(Saved data entries)
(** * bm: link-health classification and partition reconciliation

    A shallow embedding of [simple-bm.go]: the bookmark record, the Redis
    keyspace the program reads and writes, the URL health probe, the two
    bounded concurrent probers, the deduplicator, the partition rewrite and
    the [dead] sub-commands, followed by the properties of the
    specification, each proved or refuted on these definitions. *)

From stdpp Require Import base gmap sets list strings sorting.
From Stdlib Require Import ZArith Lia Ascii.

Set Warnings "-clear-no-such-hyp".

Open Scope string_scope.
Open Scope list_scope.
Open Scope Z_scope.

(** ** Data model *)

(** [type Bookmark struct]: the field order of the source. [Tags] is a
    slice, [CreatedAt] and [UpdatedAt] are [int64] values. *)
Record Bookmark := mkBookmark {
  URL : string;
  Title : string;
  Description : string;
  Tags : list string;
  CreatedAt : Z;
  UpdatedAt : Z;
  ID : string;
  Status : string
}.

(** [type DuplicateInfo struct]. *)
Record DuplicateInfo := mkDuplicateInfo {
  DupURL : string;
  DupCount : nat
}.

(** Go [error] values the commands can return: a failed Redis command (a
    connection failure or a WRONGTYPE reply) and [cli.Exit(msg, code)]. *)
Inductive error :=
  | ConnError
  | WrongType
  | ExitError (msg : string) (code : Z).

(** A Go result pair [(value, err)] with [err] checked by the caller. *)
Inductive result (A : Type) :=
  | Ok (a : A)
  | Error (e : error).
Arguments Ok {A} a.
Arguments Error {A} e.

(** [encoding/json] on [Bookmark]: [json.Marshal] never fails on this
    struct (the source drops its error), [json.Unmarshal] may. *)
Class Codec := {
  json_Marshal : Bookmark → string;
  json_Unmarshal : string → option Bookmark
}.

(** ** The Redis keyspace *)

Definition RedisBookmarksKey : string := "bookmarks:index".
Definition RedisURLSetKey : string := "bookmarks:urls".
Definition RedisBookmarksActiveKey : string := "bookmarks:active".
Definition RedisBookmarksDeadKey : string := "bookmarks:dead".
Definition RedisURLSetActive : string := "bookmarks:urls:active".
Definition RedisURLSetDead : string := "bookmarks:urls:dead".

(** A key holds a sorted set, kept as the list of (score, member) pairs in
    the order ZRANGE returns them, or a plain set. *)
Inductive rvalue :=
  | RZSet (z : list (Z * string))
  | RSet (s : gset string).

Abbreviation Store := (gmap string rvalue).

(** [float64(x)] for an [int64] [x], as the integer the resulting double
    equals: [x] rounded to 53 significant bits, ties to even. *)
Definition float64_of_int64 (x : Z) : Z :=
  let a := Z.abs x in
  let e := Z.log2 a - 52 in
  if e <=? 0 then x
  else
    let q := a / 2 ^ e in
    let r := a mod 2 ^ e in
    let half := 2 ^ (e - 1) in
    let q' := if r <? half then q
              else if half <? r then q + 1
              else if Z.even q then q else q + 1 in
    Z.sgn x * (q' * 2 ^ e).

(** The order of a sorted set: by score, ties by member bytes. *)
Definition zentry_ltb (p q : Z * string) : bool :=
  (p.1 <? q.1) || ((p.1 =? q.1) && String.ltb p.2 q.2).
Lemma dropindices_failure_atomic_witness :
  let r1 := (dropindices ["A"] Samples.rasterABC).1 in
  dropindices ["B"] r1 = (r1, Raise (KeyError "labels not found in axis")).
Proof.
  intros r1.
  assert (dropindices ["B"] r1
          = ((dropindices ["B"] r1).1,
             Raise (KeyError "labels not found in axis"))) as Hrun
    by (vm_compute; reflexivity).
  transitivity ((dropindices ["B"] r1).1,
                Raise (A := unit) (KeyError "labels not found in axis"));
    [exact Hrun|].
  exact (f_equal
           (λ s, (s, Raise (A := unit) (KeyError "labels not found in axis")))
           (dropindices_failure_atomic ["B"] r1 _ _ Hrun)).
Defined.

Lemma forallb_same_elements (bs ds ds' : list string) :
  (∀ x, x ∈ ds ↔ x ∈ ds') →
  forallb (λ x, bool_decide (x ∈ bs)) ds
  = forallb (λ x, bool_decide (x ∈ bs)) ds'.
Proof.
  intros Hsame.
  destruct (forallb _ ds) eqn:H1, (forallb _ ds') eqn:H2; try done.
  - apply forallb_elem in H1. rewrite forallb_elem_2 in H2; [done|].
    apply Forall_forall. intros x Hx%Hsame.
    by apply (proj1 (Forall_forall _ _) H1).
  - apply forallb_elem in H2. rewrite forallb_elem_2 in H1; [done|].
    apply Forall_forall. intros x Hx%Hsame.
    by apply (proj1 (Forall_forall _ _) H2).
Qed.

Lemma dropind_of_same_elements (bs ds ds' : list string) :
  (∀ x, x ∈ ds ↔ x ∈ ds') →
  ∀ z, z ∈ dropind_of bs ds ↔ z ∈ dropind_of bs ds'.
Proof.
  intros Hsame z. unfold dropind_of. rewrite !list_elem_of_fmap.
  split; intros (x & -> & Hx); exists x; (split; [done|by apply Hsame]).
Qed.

* **Exercise description**
Every line of the data must be reproduced exactly.

* **Task solution**
(** * bm: link-health classification and partition reconciliation

    A shallow embedding of [simple-bm.go]: the bookmark record, the Redis
    keyspace the program reads and writes, the URL health probe, the two
    bounded concurrent probers, the deduplicator, the partition rewrite and
    the [dead] sub-commands, followed by the properties of the
    specification, each proved or refuted on these definitions. *)

From stdpp Require Import base gmap sets list strings sorting.
From Stdlib Require Import ZArith Lia Ascii.

Set Warnings "-clear-no-such-hyp".

Open Scope string_scope.
Open Scope list_scope.
Open Scope Z_scope.

(** ** Data model *)

(** [type Bookmark struct]: the field order of the source. [Tags] is a
    slice, [CreatedAt] and [UpdatedAt] are [int64] values. *)
Record Bookmark := mkBookmark {
  URL : string;
  Title : string;
  Description : string;
  Tags : list string;
  CreatedAt : Z;
  UpdatedAt : Z;
  ID : string;
  Status : string
}.

(** [type DuplicateInfo struct]. *)
Record DuplicateInfo := mkDuplicateInfo {
  DupURL : string;
  DupCount : nat
}.

(** Go [error] values the commands can return: a failed Redis command (a
    connection failure or a WRONGTYPE reply) and [cli.Exit(msg, code)]. *)
Inductive error :=
  | ConnError
  | WrongType
  | ExitError (msg : string) (code : Z).

(** A Go result pair [(value, err)] with [err] checked by the caller. *)
Inductive result (A : Type) :=
  | Ok (a : A)
  | Error (e : error).
Arguments Ok {A} a.
Arguments Error {A} e.

(** [encoding/json] on [Bookmark]: [json.Marshal] never fails on this
    struct (the source drops its error), [json.Unmarshal] may. *)
Class Codec := {
  json_Marshal : Bookmark → string;
  json_Unmarshal : string → option Bookmark
}.

(** ** The Redis keyspace *)

Definition RedisBookmarksKey : string := "bookmarks:index".
Definition RedisURLSetKey : string := "bookmarks:urls".
Definition RedisBookmarksActiveKey : string := "bookmarks:active".
Definition RedisBookmarksDeadKey : string := "bookmarks:dead".
Definition RedisURLSetActive : string := "bookmarks:urls:active".
Definition RedisURLSetDead : string := "bookmarks:urls:dead".

(** A key holds a sorted set, kept as the list of (score, member) pairs in
    the order ZRANGE returns them, or a plain set. *)
Inductive rvalue :=
  | RZSet (z : list (Z * string))
  | RSet (s : gset string).

Abbreviation Store := (gmap string rvalue).

(** [float64(x)] for an [int64] [x], as the integer the resulting double
    equals: [x] rounded to 53 significant bits, ties to even. *)
Definition float64_of_int64 (x : Z) : Z :=
  let a := Z.abs x in
  let e := Z.log2 a - 52 in
  if e <=? 0 then x
  else
    let q := a / 2 ^ e in
    let r := a mod 2 ^ e in
    let half := 2 ^ (e - 1) in
    let q' := if r <? half then q
              else if half <? r then q + 1
              else if Z.even q then q else q + 1 in
    Z.sgn x * (q' * 2 ^ e).

(** The order of a sorted set: by score, ties by member bytes. *)
Definition zentry_ltb (p q : Z * string) : bool :=
  (p.1 <? q.1) || ((p.1 =? q.1) && String.ltb p.2 q.2).
Lemma dropindices_failure_atomic_witness :
  let r1 := (dropindices ["A"] Samples.rasterABC).1 in
  dropindices ["B"] r1 = (r1, Raise (KeyError "labels not found in axis")).
Proof.
  intros r1.
  assert (dropindices ["B"] r1
          = ((dropindices ["B"] r1).1,
             Raise (KeyError "labels not found in axis"))) as Hrun
    by (vm_compute; reflexivity).
  transitivity ((dropindices ["B"] r1).1,
                Raise (A := unit) (KeyError "labels not found in axis"));
    [exact Hrun|].
  exact (f_equal
           (λ s, (s, Raise (A := unit) (KeyError "labels not found in axis")))
           (dropindices_failure_atomic ["B"] r1 _ _ Hrun)).
Defined.

Lemma forallb_same_elements (bs ds ds' : list string) :
  (∀ x, x ∈ ds ↔ x ∈ ds') →
  forallb (λ x, bool_decide (x ∈ bs)) ds
  = forallb (λ x, bool_decide (x ∈ bs)) ds'.
Proof.
  intros Hsame.
  destruct (forallb _ ds) eqn:H1, (forallb _ ds') eqn:H2; try done.
  - apply forallb_elem in H1. rewrite forallb_elem_2 in H2; [done|].
    apply Forall_forall. intros x Hx%Hsame.
    by apply (proj1 (Forall_forall _ _) H1).
  - apply forallb_elem in H2. rewrite forallb_elem_2 in H1; [done|].
    apply Forall_forall. intros x Hx%Hsame.
    by apply (proj1 (Forall_forall _ _) H2).
Qed.

Lemma dropind_of_same_elements (bs ds ds' : list string) :
  (∀ x, x ∈ ds ↔ x ∈ ds') →
  ∀ z, z ∈ dropind_of bs ds ↔ z ∈ dropind_of bs ds'.
Proof.
  intros Hsame z. unfold dropind_of. rewrite !list_elem_of_fmap.
  split; intros (x & -> & Hx); exists x; (split; [done|by apply Hsame]).
Qed.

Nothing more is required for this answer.